Guillermo del Toro habló sobre el difícil camino para llevar a Frankenstein al cine: “Durante 25 años todos me dijeron que no”
A los 11 años, Guillermo del Toro se propuso adaptar Frankenstein al cine, un proyecto que según contó, enfrentó negativas de la industria. “Durante 25 años todos los profesionales de la industria me dijeron que no...
Surgen avances clave en el escenario mundial. A los 11 años, Guillermo del Toro se propuso adaptar Frankenstein al cine, un proyecto que según contó, enfrentó negativas de la industria. “Durante 25 años todos los profesionales de la industria me dijeron que no realizara Frankenstein”, aseguró. En un homenaje organizado por el British Film Institute en Londres, el cineasta explicó cómo desarrolló el proyecto y cuál fue el enfoque creativo detrás de la adaptación.

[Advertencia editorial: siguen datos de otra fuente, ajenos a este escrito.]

(** Every subscription of the registry has an array of strings as its
    patterns. *)
Definition string_patterns (m : registry) : Prop :=
  Forall (fun e => exists patterns, events (snd e) = Arr (map Str patterns)) m.

(** An event that passes the validation of [app.post('/webhook')]. *)
Definition valid (event : value) : bool :=
  truthy (get event "eventType") && truthy (get event "objectType")
  && truthy (get event "objectId").

(** The test [replay] applies to the recorded events. *)
Definition has_id (eventId : string) (e : string * value) : bool :=
  strict_eq (get (snd e) "eventId") (Str eventId).

(** A subscription past the threshold is inactive. *)
Definition tracked (s : subscription) : Prop :=
  10 < errorCount s -> active s = false.

(** The registry is a Map (no key twice) whose subscriptions are
    [tracked]. *)
Definition well_formed (st : state) : Prop :=
  NoDup (map fst (subscribers st)) /\ Forall (fun e => tracked (snd e)) (subscribers st).


(** No registration of the run draws the identifier [k]. *)
Definition never_draws (k : string) (reqs : list (io * request)) : Prop :=
  Forall (fun x => match snd x with
                   | PostSubscriptions _ => randomUUID (fst x) <> k
                   | _ => True
                   end) reqs.

End Broker.

(** ** The consumer: [solutions/webhook-sync/index.js] *)

Module Sync.

(** *** Configuration *)

Record config : Type := mkConfig {
  processingDelay : Z;   (* ms *)
  maxRetries : Z
}.

(** [parseInt(process.env.X) || d]; [None] is an unset or non-numeric
    variable, for which [parseInt] gives [NaN]. *)
Definition env_int (x : option Z) (d : Z) : Z :=
  match x with
  | Some n => if n =? 0 then d else n
  | None => d
  end.

Definition load_config (PROCESSING_DELAY MAX_RETRIES : option Z) : config :=
  {| processingDelay := env_int PROCESSING_DELAY 1000;
     maxRetries := env_int MAX_RETRIES 3 |}.
Variable opts : Opts.
Variable planet : Planet.
Variable globeRadius : R.
Variable globeTileEngineMaxLevel : nat.
Variable target_y : R.
Variables century equationOfTime declination : R -> R.

Local Abbreviation zoom := (onZoom opts globeRadius globeTileEngineMaxLevel).
Local Abbreviation cso := (_changeSurfaceOpacity opts globeRadius globeTileEngineMaxLevel).
Local Abbreviation moveSun := (_moveSunToPositionAtDate century equationOfTime declination).
Local Abbreviation showSurface :=
  (_showSurface opts target_y century equationOfTime declination).
Local Abbreviation stepc :=
  (step opts planet globeRadius globeTileEngineMaxLevel target_y
     century equationOfTime declination).
Local Abbreviation runc :=
  (run opts planet globeRadius globeTileEngineMaxLevel target_y
     century equationOfTime declination).

Ltac overlay_frame := unfold overlay_view; repeat break_match; cbn in *; congruence.

Lemma spinGlobe_overlay_view v s : overlay_view (spinGlobe opts v s) = overlay_view s.
Proof. unfold spinGlobe. overlay_frame. Qed.

Lemma onInteraction_overlay_view s : overlay_view (_onInteraction opts s) = overlay_view s.
Proof. unfold _onInteraction, spinGlobe. overlay_frame. Qed.

Lemma idle_timeout_overlay_view p s : overlay_view (idle_timeout opts p s) = overlay_view s.
Proof. unfold idle_timeout, spinGlobe. overlay_frame. Qed.

Lemma elapse_overlay_view t p s : overlay_view (elapse opts t p s) = overlay_view s.
Proof.
  unfold elapse.
  set (s0 := set_browser _ s).
  change (overlay_view s) with (overlay_view s0).
  generalize (filter (due t) (timeouts (browser s))) s0.
  induction l as [ | x l IH ]; intros s1; cbn; [ reflexivity | ].
  now rewrite IH, idle_timeout_overlay_view.
Qed.

Lemma rotateClouds_overlay_view s : overlay_view (rotateClouds planet s) = overlay_view s.
Proof. unfold rotateClouds. overlay_frame. Qed.

Lemma showClouds_overlay_view b s :
  overlay_view (showClouds planet target_y b s) = overlay_view s.
Proof.
  unfold showClouds, _createClouds, _addClouds, rotateClouds, _loadThreeJS. overlay_frame.
Qed.

Lemma clouds_texture_loaded_overlay_view s :
  overlay_view (clouds_texture_loaded planet s) = overlay_view s.
Proof. unfold clouds_texture_loaded, _addClouds, rotateClouds. overlay_frame. Qed.

(** An event leaves the overlay alone unless it is a zoom sample, the
    appearance of the surface or a placement of the sun. *)
Lemma step_overlay s e :
  overlay_view (stepc s e) = overlay_view s \/
  (exists p, stepc s e = zoom p s) \/
  (exists dt, _surface s = None /\ shows_surface opts planet = true /\
              stepc s e = showSurface dt s) \/
  (exists dt, stepc s e = moveSun dt s).
Proof.
  destruct e; cbn [step].
  - left; apply spinGlobe_overlay_view.
  - left; apply showClouds_overlay_view.
  - right; left; now eexists.
  - left; apply onInteraction_overlay_view.
  - left; apply elapse_overlay_view.
  - now left.
  - destruct (_surface s) eqn:Hsf; [ now left | ].
    destruct (shows_surface opts planet) eqn:Hshow; [ | now left ].
    right; right; left; now eexists.
  - left; apply clouds_texture_loaded_overlay_view.
  - destruct (frames_requested (browser s)); [ now left | ].
    left; now rewrite rotateClouds_overlay_view.
  - right; right; right; now eexists.
Qed.

(** A property of the overlay that zoom samples, the appearance of the
    surface and the placements of the sun keep is kept by every run. *)
Lemma run_overlay_invariant (P : State -> Prop) :
  (forall s s', overlay_view s' = overlay_view s -> P s -> P s') ->
  (forall p s, P s -> P (zoom p s)) ->
  (forall dt s, _surface s = None -> shows_surface opts planet = true ->
                P s -> P (showSurface dt s)) ->
  (forall dt s, P s -> P (moveSun dt s)) ->
  forall es s, P s -> P (runc s es).
Proof.
  intros Hview Hzoom Hshow Hsun es.
  induction es as [ | e es IH ]; intros s HP; [ exact HP | ].
  change (runc s (e :: es)) with (runc (stepc s e) es).
  apply IH.
  destruct (step_overlay s e)
    as [ Hv | [ (p & ->) | [ (dt & Hsf & Hs & ->) | (dt & ->) ] ] ]; eauto.
Qed.

Lemma onInteraction_fields s :
  _surface (_onInteraction opts s) = _surface s /\
  _solar (_onInteraction opts s) = _solar s /\
  _prevLatLngAlt (_onInteraction opts s) = _prevLatLngAlt s.
Proof.
  pose proof (onInteraction_overlay_view s) as H; unfold overlay_view in H.
  injection H as H1 H2 _ H4 _ _ _; auto.
Qed.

Frankenstein ocupa un lugar central en la trayectoria del cineasta mexicano debido al tiempo que dedicó a impulsarla y a la importancia que la obra tuvo en su formación artística. Señaló en distintas ocasiones que buscó mantener el espíritu de la novela original y abordar temas como la diferencia, soledad y búsqueda de pertenencia. Frankenstein: fidelidad y una reinterpretación de Paraíso perdidoPara el cineasta, la novela de Mary Shelley trasciende el relato de horror y funciona como una reinterpretación de Paraíso perdido, además de una reflexión sobre la condición humana.
Los detalles
En esa línea, explicó que uno de sus objetivos fue recuperar la complejidad de la criatura tal como aparece en el texto original: “Quise que la criatura fuera tan articulada como en el libro, porque así es en la obra de Shelley”. También se refirió al largo proceso detrás de la adaptación y recordó: “Empecé a trabajar en la película a principios de los 2000. Para mí, la novela siempre fue una respuesta sobre la soledad y el deseo de aceptación”.

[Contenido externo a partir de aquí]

Definition loopGuard (nodes : list RGANode) (newNode : RGANode)
    (insertIndex : Z) : bool :=
  (insertIndex <? Z.of_nat (length nodes))%Z
  && match JS.get nodes insertIndex with
     | Some n => earlierSibling newNode n
     | None => false
     end.

Fixpoint advance (fuel : nat) (nodes : list RGANode) (newNode : RGANode)
    (insertIndex : Z) : Z :=
  match fuel with
  | O => insertIndex
  | S fuel' =>
      if loopGuard nodes newNode insertIndex
      then advance fuel' nodes newNode (insertIndex + 1)%Z
      else insertIndex
  end.

Definition applyOperation (nodes : list RGANode) (newNode : RGANode)
    : list RGANode :=
  let existingIndex := JS.findIndex (λ n, id n = id newNode) nodes in
  if bool_decide (existingIndex ≠ (-1)%Z) then
    match JS.get nodes existingIndex with
    | Some existing =>
        if (timestamp existing >=? timestamp newNode)%Z then nodes
        else JS.set nodes existingIndex newNode
    | None => nodes
    end
  else
    match JS.find (λ n, Some (id n) = previousId newNode) nodes with
    | None => nodes
    | Some insertAfterNode =>
        let insertIndex := (JS.indexOf insertAfterNode nodes + 1)%Z in
        let insertIndex := advance (length nodes) nodes newNode insertIndex in
        JS.slice nodes 0 insertIndex ++ [newNode]
          ++ JS.sliceFrom nodes insertIndex
    end.

End SiblingCopy.

(** ** The merge function of src/index.tsx (lines 51-76)

    The predecessor is looked up first, then the conflict case, and a fresh
    node goes directly behind its predecessor. *)

Module Index.

Definition applyOperation (nodes : list RGANode) (newNode : RGANode)
    : list RGANode :=
  (* Find where to insert the new node *)
  match JS.find (λ n, Some (id n) = previousId newNode) nodes with
  | None => nodes
  | Some insertAfterNode =>
      (* Find the index where we should insert *)
      let insertIndex := (JS.indexOf insertAfterNode nodes + 1)%Z in
      (* Check for existing node (conflict case) *)
      let existingIndex := JS.findIndex (λ n, id n = id newNode) nodes in
      if bool_decide (existingIndex ≠ (-1)%Z) then
        match JS.get nodes existingIndex with
        | Some existing =>
            if (timestamp existing >=? timestamp newNode)%Z then nodes
            else JS.set nodes existingIndex newNode
        | None => nodes (* not reached *)
        end
      else
        (* Simple insert at the correct position *)
        JS.slice nodes 0 insertIndex ++ [newNode]
          ++ JS.sliceFrom nodes insertIndex
  end.

(** [findInsertPosition] (lines 43-49); [targetNode?.id || 'root'] falls
    back to ['root'] when there is no node at [position] and when its id
    is the empty string. *)
Definition findInsertPosition (position : Z) (nodes : list RGANode) : string :=
  let vnodes := visibleNodes nodes in
  if (position =? 0)%Z then "root"
  else
    match JS.get vnodes position with
    | Some targetNode =>
        if bool_decide (id targetNode = "") then "root" else id targetNode
    | None => "root"
    end.

Definition handleInsert := handleInsert applyOperation findInsertPosition.
Definition handleDelete := handleDelete applyOperation.
Definition handleKeyDown := handleKeyDown applyOperation findInsertPosition.

End Index.

(** ** The first component of the bundle (lines 42-70) *)

Module Legacy.

Definition findInsertPosition (position : Z) (nodes : list RGANode) : string :=
  let vnodes := visibleNodes nodes in
  if (position >? 0)%Z then
    match JS.get vnodes (position - 1) with
    | Some targetNode =>
        if bool_decide (id targetNode = "") then "root" else id targetNode
    | None => "root"
    end
  else "root".

Definition applyOperation (nodes : list RGANode) (newNode : RGANode)
    : list RGANode :=
  let insertIndex :=
    (JS.findIndex (λ n, Some (id n) = previousId newNode) nodes + 1)%Z in
  if (insertIndex =? 0)%Z then nodes
  else
    (* Check for existing node (conflict case) *)
    let existingIndex := JS.findIndex (λ n, id n = id newNode) nodes in
    if bool_decide (existingIndex ≠ (-1)%Z) then
      (* Last-write-wins conflict resolution *)
      match JS.get nodes existingIndex with
      | Some existing =>
          if (timestamp existing >=? timestamp newNode)%Z then nodes
          else JS.set nodes existingIndex newNode (* Replace existing node *)
      | None => nodes (* not reached *)
      end
    else
      (* Insert new node *)
      JS.slice nodes 0 insertIndex ++ [newNode]
        ++ JS.sliceFrom nodes insertIndex.

Definition handleInsert :=
  handleInsertAlways applyOperation findInsertPosition.
Definition handleDelete := handleDeleteMap applyOperation.

End Legacy.



(** ** The preset "Concurrent Delete and Insert" (bundle lines 393-506) *)

Module Examples.

Definition node (i v : string) (t : Z) (p : string) (r : bool) (a : Author)
    : RGANode :=
  {| id := i; value := v; timestamp := t; previousId := Some p;
     removed := r; author := a |}.

Definition deleteInsert_user1Text : string := "".
Definition deleteInsert_user2Text : string := "helXlo".

Definition deleteInsert_user1Nodes : list RGANode :=
  [ rootNode;
    node "h1" "h" 1006 "root" true user1;
    node "e1" "e" 1007 "h1" true user1;
    node "l1" "l" 1008 "e1" true user1;
    node "l2" "l" 1009 "l1" true user1;
    node "o1" "o" 1010 "l2" true user1 ].

Definition deleteInsert_user2Nodes : list RGANode :=
  [ rootNode;
    node "h1" "h" 1000 "root" false user1;
    node "e1" "e" 1001 "h1" false user1;
    node "l1" "l" 1002 "e1" false user1;
    node "x1" "X" 1005 "l1" false user2;
    node "l2" "l" 1003 "l1" false user1;
    node "o1" "o" 1004 "l2" false user1 ].

(** The "Load Example" button (lines 1133-1138). *)
Definition loadExample (u1Text u2Text : string)
    (u1Nodes u2Nodes : list RGANode) (st : Editor) : Editor :=
  mkEditor u1Nodes u2Nodes (networkDelay st) true
    (Z.of_nat (JS.strLength u1Text) + 1)
    (Z.of_nat (JS.strLength u2Text) + 1) (timers st).

(** The component freshly mounted: both replicas hold the root. *)
Definition mounted : Editor :=
  mkEditor [rootNode] [rootNode] 1000 false 0 0 [].

(** Load the preset, switch "Offline Mode" off, let the effect send both
    replicas' nodes, and let every timer fire. *)
Definition deleteInsert_synced : Editor :=
  let st := loadExample deleteInsert_user1Text deleteInsert_user2Text
              deleteInsert_user1Nodes deleteInsert_user2Nodes mounted in
  let st := setIsOffline false st in
  let st := syncEffect Sibling.applyOperation st in
  flushAll Sibling.applyOperation st.

(** A replica that holds one character, and operations other replicas may
    send it: a character typed in front of ["c"], one typed behind it, a
    later one typed in front, one whose predecessor the replica has never
    seen, and the tombstone of ["c"]. *)
Definition oneChar : list RGANode :=
  [ rootNode; node "c" "c" 10 "root" false user1 ].
Definition atStart : RGANode := node "a" "a" 20 "root" false user1.
Definition afterC : RGANode := node "b" "b" 15 "c" false user2.
Definition atStartLater : RGANode := node "d" "d" 30 "root" false user2.
Definition dangling : RGANode := node "z" "z" 40 "nowhere" false user2.
Definition tombC : RGANode := node "c" "c" 50 "root" true user1.

(** A newer copy of the root, as the full resend after "Offline Mode"
    would carry it had the root ever been rewritten. *)
Definition newerRoot : RGANode :=
  {| id := "root"; value := ""; timestamp := 1; previousId := None;
     removed := false; author := user1 |}.

(** A root that has been tombstoned, as a deletion of the first component
    can leave it. *)
Definition tombstonedRoot : RGANode :=
  {| id := "root"; value := ""; timestamp := 70; previousId := None;
     removed := true; author := user1 |}.

(** A replica that holds a character whose predecessor it does not hold,
    and the tombstone of that character. *)
Definition strayB : list RGANode :=
  [ rootNode; node "b" "b" 15 "c" false user2 ].
Definition tombB : RGANode := node "b" "b" 60 "c" true user2.

(** The preset "Delete Range with Mixed States" (bundle lines 507-612). *)
Definition deleteRange_user1Nodes : list RGANode :=
  [ rootNode;
    node "a1" "a" 1000 "root" false user1;
    node "b1" "b" 1006 "a1" true user1;
    node "c1" "c" 1002 "b1" false user1;
    node "d1" "d" 1007 "c1" true user1;
    node "e1" "e" 1004 "d1" false user1 ].

Definition deleteRange_user2Nodes : list RGANode :=
  [ rootNode;
    node "a1" "a" 1008 "root" true user2;
    node "b1" "b" 1001 "a1" false user1;
    node "c1" "c" 1009 "b1" true user2;
    node "d1" "d" 1003 "c1" false user1;
    node "e1" "e" 1004 "d1" false user1 ].

End Examples.

(** ** Notions used to state the properties *)

(** The ids held by a replica, in list order. *)
Definition ids (nodes : list RGANode) : list string := id <$> nodes.

(** Length of the longest prefix of [l] made of nodes the loop guard of
    [Sibling.applyOperation] accepts for [newNode]. *)
Fixpoint earlierRun (newNode : RGANode) (l : list RGANode) : nat :=
  match l with
  | n :: l' =>
      if Sibling.earlierSibling newNode n then S (earlierRun newNode l') else 0
  | [] => 0
  end.

(** [newNode] put behind the earlier siblings that open [l]. *)
Fixpoint place (newNode : RGANode) (l : list RGANode) : list RGANode :=
  match l with
  | n :: l' =>
      if Sibling.earlierSibling newNode n then n :: place newNode l'
      else newNode :: l
  | [] => [newNode]
  end.

(** [a] stands before [b] in [l]. *)
Definition before (a b : RGANode) (l : list RGANode) : Prop :=
  ∃ l1 l2 l3, l = l1 ++ a :: l2 ++ b :: l3.

(** The replica invariant on the root: it is first, it is not a tombstone,
    and no other node carries its id. *)
Definition rooted (nodes : list RGANode) : Prop :=
  ∃ r rest, nodes = r :: rest ∧ id r = "root" ∧ removed r = false
            ∧ Forall (λ n, id n ≠ "root") rest.

(** [position] addresses a place of the visible sequence: one of its
    [length + 1] gaps. *)
Definition validIndex (position : Z) (nodes : list RGANode) : Prop :=
  (0 ≤ position ≤ Z.of_nat (length (visibleSequence nodes)))%Z.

Según Del Toro, esos temas atraviesan toda la película, que aborda cuestiones como la búsqueda de compañía, la diferencia y la figura de lo monstruoso frente a las normas sociales. Orgullo mexicano y la imaginación como resistenciaDurante el homenaje en el British Film Institute, Del Toro remarcó la importancia de su origen en cada etapa creativa: “La identidad mexicana está en cómo enfrentamos las cosas cuando no tenemos recursos: con ingenio y melodrama”. Frente a la precariedad, apostó por soluciones audaces: “En México nos arreglamos con lo que hay.
Hice películas en fábricas en demolición, reutilizábamos decorados y transportaba engranajes en camionetas que yo mismo vendía para financiar efectos”. El director rechazó la etiqueta de cineasta “oprimido”: “En el primer mundo, si eres latinoamericano, quieren que hables de tu opresión. Les asusta tu alegría y tu cultura”.
Qué dicen los expertos
Su contribución al cine internacional, en especial con Hellboy, radica en fusionar la exuberancia y el melodrama mexicano con el cómic estadounidense: “La imaginación mexicana puede dar vida a algo tan americano como los cómics. Hay mucho melodrama y locura mexicana en Hellboy”. Relató anécdotas sobre filmar con presupuestos mínimos, sobre la relación con Ron Perlman y la irreverencia frente a las jerarquías del sector.
“Nos decían que no podíamos, pero lo logramos porque creíamos en nuestra manera de hacer cine”, subrayó. Los monstruos: de pacto infantil a herramienta política y espiritualSu primer contacto con los monstruos fue un acto de vulnerabilidad y fe: “Hice un pacto espiritual con los monstruos siendo niño. Hoy son mi forma de ver el mundo”.
Según explicó, esas figuras dejaron de representar únicamente miedo y se transformaron en una fuente de identificación e inspiración creativa. En ese sentido, sostuvo que el horror tiene una dimensión “curativa” y explicó que sus películas utilizan los monstruos como una forma de cuestionar estructuras de poder y normas sociales. “Hay dos tipos de horror, el represivo y el liberador; yo apuesto siempre por lo anárquico”, afirmó.
El desarrollo ha despertado una amplia atención internacional, con los círculos diplomáticos siguiéndolo de cerca.